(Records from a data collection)
━━━━━━━━━━━━━━━━━━━━━━━━━━━━━━

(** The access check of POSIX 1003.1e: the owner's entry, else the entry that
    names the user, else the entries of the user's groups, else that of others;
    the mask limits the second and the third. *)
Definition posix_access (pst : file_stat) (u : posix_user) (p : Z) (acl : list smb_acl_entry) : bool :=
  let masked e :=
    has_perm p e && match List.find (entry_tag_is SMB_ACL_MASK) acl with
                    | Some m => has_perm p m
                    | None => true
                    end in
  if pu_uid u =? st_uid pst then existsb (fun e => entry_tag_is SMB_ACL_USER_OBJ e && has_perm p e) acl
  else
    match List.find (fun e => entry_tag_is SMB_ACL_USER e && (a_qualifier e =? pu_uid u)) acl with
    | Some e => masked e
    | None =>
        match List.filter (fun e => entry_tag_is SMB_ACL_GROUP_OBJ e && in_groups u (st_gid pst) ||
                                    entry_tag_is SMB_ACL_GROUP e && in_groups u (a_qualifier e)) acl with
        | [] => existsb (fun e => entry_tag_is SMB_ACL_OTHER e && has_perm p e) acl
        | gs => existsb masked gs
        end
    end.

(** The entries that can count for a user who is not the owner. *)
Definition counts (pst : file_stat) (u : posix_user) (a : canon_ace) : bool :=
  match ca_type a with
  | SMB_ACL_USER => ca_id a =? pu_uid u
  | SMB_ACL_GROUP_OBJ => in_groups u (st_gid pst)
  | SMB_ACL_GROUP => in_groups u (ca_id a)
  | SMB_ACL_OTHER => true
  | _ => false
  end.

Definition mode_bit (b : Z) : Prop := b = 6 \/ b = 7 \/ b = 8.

━━━━━━━━━━━━━━━━━━━━━━━━━━━━━━

All of the records above should be given again exactly as written.

(** The access check of POSIX 1003.1e: the owner's entry, else the entry that
    names the user, else the entries of the user's groups, else that of others;
    the mask limits the second and the third. *)
Definition posix_access (pst : file_stat) (u : posix_user) (p : Z) (acl : list smb_acl_entry) : bool :=
  let masked e :=
    has_perm p e && match List.find (entry_tag_is SMB_ACL_MASK) acl with
                    | Some m => has_perm p m
                    | None => true
                    end in
  if pu_uid u =? st_uid pst then existsb (fun e => entry_tag_is SMB_ACL_USER_OBJ e && has_perm p e) acl
  else
    match List.find (fun e => entry_tag_is SMB_ACL_USER e && (a_qualifier e =? pu_uid u)) acl with
    | Some e => masked e
    | None =>
        match List.filter (fun e => entry_tag_is SMB_ACL_GROUP_OBJ e && in_groups u (st_gid pst) ||
                                    entry_tag_is SMB_ACL_GROUP e && in_groups u (a_qualifier e)) acl with
        | [] => existsb (fun e => entry_tag_is SMB_ACL_OTHER e && has_perm p e) acl
        | gs => existsb masked gs
        end
    end.

(** The entries that can count for a user who is not the owner. *)
Definition counts (pst : file_stat) (u : posix_user) (a : canon_ace) : bool :=
  match ca_type a with
  | SMB_ACL_USER => ca_id a =? pu_uid u
  | SMB_ACL_GROUP_OBJ => in_groups u (st_gid pst)
  | SMB_ACL_GROUP => in_groups u (ca_id a)
  | SMB_ACL_OTHER => true
  | _ => false
  end.

Definition mode_bit (b : Z) : Prop := b = 6 \/ b = 7 \/ b = 8.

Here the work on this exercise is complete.